» **DIRECTIONS**
Exactly the lines below from the one with "Definition set_targetName (v" up to and including the one with "Definition set_inheritancePattern (v" make up the answer, with nothing else added.

» **RECORDS FOR THIS TASK**
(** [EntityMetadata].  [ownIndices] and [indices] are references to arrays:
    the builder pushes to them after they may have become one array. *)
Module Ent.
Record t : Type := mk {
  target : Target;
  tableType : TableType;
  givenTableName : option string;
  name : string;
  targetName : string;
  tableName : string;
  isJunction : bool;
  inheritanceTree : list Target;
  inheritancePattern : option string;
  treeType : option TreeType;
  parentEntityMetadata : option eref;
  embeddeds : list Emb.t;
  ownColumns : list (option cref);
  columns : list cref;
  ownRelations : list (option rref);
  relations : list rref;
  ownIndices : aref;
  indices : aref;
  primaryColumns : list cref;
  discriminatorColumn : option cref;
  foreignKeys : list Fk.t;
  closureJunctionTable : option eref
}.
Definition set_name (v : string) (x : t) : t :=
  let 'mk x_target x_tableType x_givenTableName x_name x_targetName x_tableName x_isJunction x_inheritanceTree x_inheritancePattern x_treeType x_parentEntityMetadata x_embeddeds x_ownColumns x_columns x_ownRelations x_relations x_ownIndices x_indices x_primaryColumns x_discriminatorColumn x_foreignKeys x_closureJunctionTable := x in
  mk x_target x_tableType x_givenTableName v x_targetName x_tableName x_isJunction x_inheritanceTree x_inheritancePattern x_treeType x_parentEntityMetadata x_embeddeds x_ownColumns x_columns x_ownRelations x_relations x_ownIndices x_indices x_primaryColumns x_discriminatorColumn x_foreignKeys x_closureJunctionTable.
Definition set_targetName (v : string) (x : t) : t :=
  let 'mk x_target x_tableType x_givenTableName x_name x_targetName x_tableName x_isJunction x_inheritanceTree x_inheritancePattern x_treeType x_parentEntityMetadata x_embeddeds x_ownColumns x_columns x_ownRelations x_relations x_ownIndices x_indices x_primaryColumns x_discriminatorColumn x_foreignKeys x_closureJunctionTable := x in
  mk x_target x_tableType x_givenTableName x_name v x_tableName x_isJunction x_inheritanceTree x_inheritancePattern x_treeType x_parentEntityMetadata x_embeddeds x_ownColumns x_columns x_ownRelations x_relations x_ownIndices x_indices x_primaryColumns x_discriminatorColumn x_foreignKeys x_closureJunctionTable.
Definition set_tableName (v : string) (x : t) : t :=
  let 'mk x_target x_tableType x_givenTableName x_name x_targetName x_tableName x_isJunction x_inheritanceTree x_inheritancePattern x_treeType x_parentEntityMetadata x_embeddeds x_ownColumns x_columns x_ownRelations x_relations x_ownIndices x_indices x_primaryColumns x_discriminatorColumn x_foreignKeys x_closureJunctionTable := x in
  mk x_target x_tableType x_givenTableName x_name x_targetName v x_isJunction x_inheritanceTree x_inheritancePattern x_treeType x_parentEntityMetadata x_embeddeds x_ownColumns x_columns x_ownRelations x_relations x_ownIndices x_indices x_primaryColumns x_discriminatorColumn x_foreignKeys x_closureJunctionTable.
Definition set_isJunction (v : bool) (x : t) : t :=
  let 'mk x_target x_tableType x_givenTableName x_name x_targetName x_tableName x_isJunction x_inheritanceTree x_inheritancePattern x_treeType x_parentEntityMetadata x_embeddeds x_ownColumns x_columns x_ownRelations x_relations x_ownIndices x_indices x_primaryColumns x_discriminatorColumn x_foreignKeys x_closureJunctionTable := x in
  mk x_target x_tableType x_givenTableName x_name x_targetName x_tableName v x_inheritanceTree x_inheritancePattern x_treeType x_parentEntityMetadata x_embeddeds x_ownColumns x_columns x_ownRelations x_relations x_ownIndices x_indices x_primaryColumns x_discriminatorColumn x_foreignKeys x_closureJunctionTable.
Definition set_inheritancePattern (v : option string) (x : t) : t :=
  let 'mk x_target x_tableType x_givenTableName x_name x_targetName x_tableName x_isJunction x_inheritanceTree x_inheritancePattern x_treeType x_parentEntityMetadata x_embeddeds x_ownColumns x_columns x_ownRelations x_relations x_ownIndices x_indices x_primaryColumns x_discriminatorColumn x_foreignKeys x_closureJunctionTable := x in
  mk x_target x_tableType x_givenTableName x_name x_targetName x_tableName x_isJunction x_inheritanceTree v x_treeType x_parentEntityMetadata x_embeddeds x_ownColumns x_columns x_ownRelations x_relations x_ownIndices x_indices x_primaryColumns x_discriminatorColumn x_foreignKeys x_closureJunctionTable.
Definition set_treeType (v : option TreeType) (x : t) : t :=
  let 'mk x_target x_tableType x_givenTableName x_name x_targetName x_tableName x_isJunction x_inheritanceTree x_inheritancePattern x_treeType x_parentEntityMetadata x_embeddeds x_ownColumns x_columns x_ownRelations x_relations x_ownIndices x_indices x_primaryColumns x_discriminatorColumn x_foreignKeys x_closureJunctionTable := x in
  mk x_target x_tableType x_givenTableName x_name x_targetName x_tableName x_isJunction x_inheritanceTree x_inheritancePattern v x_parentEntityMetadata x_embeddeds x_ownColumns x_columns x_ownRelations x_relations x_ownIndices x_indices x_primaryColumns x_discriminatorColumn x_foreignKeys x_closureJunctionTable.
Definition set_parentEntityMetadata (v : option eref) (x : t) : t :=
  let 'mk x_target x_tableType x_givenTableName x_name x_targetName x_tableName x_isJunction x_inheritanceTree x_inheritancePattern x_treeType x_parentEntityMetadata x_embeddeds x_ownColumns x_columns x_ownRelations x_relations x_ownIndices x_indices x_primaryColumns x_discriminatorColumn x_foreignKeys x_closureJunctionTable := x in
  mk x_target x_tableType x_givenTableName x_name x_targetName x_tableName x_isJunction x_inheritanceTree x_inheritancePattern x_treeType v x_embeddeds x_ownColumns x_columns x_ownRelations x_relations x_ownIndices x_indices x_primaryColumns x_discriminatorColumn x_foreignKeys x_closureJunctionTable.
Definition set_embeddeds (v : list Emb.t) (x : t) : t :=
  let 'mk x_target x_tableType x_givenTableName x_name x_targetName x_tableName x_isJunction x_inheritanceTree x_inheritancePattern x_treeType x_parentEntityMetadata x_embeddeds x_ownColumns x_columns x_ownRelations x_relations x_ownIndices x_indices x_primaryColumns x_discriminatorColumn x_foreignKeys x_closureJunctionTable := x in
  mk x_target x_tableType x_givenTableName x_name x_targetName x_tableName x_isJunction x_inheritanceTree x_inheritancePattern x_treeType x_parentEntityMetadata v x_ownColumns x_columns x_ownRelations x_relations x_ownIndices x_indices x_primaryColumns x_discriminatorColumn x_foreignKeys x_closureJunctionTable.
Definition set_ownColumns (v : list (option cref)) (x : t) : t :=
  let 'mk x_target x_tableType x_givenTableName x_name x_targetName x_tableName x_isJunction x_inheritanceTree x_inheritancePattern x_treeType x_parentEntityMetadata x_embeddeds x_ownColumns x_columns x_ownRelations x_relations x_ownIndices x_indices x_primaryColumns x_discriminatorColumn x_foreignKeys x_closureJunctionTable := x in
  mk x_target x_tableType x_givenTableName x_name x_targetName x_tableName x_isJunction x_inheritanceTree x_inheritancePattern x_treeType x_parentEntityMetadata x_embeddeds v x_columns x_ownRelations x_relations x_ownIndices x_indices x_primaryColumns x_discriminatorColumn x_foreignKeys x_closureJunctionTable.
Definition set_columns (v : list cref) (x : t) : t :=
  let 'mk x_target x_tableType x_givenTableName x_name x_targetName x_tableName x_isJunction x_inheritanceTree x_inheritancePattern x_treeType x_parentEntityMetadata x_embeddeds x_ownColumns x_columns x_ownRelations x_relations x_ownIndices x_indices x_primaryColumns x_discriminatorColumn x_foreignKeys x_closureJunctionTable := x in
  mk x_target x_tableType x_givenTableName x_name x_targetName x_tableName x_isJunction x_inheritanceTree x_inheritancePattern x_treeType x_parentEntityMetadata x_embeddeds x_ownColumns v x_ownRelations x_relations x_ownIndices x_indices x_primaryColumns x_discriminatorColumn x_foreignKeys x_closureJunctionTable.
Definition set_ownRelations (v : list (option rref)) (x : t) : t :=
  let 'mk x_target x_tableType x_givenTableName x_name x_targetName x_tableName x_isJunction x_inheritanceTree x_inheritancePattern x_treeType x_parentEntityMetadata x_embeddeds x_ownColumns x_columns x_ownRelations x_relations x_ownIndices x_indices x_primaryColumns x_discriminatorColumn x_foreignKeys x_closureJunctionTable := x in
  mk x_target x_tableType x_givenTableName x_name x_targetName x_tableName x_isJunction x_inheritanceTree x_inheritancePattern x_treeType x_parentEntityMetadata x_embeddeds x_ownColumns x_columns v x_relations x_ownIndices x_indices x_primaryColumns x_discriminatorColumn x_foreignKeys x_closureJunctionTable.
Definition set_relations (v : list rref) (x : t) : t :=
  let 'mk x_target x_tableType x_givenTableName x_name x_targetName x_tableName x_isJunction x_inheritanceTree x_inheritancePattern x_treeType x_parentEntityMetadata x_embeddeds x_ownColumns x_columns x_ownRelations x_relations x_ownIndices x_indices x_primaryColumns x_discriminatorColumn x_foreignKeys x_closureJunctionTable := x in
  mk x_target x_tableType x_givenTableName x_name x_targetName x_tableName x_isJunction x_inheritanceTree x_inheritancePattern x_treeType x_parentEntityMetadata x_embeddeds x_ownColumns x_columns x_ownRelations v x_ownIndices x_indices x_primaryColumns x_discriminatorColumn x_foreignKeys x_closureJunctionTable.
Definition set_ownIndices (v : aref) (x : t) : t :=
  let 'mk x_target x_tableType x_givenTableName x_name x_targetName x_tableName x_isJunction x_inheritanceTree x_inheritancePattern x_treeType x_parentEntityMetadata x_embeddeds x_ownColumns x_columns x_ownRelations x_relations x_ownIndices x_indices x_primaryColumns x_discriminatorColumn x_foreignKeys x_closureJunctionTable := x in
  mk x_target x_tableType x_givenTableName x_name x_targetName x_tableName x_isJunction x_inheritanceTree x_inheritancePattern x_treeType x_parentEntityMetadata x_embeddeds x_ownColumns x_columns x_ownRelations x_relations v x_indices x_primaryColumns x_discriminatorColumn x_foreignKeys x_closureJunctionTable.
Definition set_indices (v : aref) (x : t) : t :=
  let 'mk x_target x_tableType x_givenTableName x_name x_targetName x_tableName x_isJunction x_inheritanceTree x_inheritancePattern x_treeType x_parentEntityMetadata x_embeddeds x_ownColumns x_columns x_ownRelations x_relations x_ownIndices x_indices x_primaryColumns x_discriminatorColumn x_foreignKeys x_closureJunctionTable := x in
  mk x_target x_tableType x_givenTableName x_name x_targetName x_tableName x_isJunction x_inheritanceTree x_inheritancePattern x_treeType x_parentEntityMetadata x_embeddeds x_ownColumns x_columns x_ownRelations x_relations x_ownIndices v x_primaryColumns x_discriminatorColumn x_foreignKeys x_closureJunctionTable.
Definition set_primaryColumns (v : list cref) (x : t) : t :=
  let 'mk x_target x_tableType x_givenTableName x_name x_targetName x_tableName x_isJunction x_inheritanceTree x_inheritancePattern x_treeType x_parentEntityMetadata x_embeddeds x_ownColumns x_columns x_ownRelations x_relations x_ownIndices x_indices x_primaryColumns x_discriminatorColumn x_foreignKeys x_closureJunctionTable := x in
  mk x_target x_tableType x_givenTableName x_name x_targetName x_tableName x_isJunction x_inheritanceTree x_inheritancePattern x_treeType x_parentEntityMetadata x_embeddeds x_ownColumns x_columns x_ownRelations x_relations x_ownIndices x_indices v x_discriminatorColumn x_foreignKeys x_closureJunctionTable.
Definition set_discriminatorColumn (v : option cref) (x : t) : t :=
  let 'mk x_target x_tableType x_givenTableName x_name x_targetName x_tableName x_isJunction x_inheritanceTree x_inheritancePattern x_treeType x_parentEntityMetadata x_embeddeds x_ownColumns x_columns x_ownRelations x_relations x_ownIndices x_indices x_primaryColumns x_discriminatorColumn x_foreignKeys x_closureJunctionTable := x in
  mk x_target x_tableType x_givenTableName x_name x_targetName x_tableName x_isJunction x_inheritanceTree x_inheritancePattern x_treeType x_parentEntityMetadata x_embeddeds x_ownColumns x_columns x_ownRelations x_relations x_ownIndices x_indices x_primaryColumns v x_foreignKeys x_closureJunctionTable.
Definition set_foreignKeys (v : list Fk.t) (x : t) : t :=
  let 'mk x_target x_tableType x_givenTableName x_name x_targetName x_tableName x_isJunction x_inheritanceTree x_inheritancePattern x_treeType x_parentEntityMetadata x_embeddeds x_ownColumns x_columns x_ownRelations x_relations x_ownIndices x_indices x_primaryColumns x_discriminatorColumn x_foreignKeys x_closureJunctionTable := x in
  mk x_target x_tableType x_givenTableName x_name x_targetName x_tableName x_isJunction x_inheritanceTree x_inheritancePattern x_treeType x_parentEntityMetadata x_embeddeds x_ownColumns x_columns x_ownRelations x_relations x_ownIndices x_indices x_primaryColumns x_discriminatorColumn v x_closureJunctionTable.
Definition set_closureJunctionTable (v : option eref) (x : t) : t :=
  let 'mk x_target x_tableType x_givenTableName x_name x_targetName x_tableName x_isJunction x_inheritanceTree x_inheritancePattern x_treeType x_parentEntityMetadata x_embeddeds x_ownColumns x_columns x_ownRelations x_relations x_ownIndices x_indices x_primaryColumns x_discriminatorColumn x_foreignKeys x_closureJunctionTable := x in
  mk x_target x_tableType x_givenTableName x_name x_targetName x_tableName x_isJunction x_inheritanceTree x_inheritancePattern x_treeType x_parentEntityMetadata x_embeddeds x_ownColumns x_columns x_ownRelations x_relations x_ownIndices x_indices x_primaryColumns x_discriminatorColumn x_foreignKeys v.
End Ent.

» **WRITTEN ANSWER**
Definition set_targetName (v : string) (x : t) : t :=
  let 'mk x_target x_tableType x_givenTableName x_name x_targetName x_tableName x_isJunction x_inheritanceTree x_inheritancePattern x_treeType x_parentEntityMetadata x_embeddeds x_ownColumns x_columns x_ownRelations x_relations x_ownIndices x_indices x_primaryColumns x_discriminatorColumn x_foreignKeys x_closureJunctionTable := x in
  mk x_target x_tableType x_givenTableName x_name v x_tableName x_isJunction x_inheritanceTree x_inheritancePattern x_treeType x_parentEntityMetadata x_embeddeds x_ownColumns x_columns x_ownRelations x_relations x_ownIndices x_indices x_primaryColumns x_discriminatorColumn x_foreignKeys x_closureJunctionTable.
Definition set_tableName (v : string) (x : t) : t :=
  let 'mk x_target x_tableType x_givenTableName x_name x_targetName x_tableName x_isJunction x_inheritanceTree x_inheritancePattern x_treeType x_parentEntityMetadata x_embeddeds x_ownColumns x_columns x_ownRelations x_relations x_ownIndices x_indices x_primaryColumns x_discriminatorColumn x_foreignKeys x_closureJunctionTable := x in
  mk x_target x_tableType x_givenTableName x_name x_targetName v x_isJunction x_inheritanceTree x_inheritancePattern x_treeType x_parentEntityMetadata x_embeddeds x_ownColumns x_columns x_ownRelations x_relations x_ownIndices x_indices x_primaryColumns x_discriminatorColumn x_foreignKeys x_closureJunctionTable.
Definition set_isJunction (v : bool) (x : t) : t :=
  let 'mk x_target x_tableType x_givenTableName x_name x_targetName x_tableName x_isJunction x_inheritanceTree x_inheritancePattern x_treeType x_parentEntityMetadata x_embeddeds x_ownColumns x_columns x_ownRelations x_relations x_ownIndices x_indices x_primaryColumns x_discriminatorColumn x_foreignKeys x_closureJunctionTable := x in
  mk x_target x_tableType x_givenTableName x_name x_targetName x_tableName v x_inheritanceTree x_inheritancePattern x_treeType x_parentEntityMetadata x_embeddeds x_ownColumns x_columns x_ownRelations x_relations x_ownIndices x_indices x_primaryColumns x_discriminatorColumn x_foreignKeys x_closureJunctionTable.
Definition set_inheritancePattern (v : option string) (x : t) : t :=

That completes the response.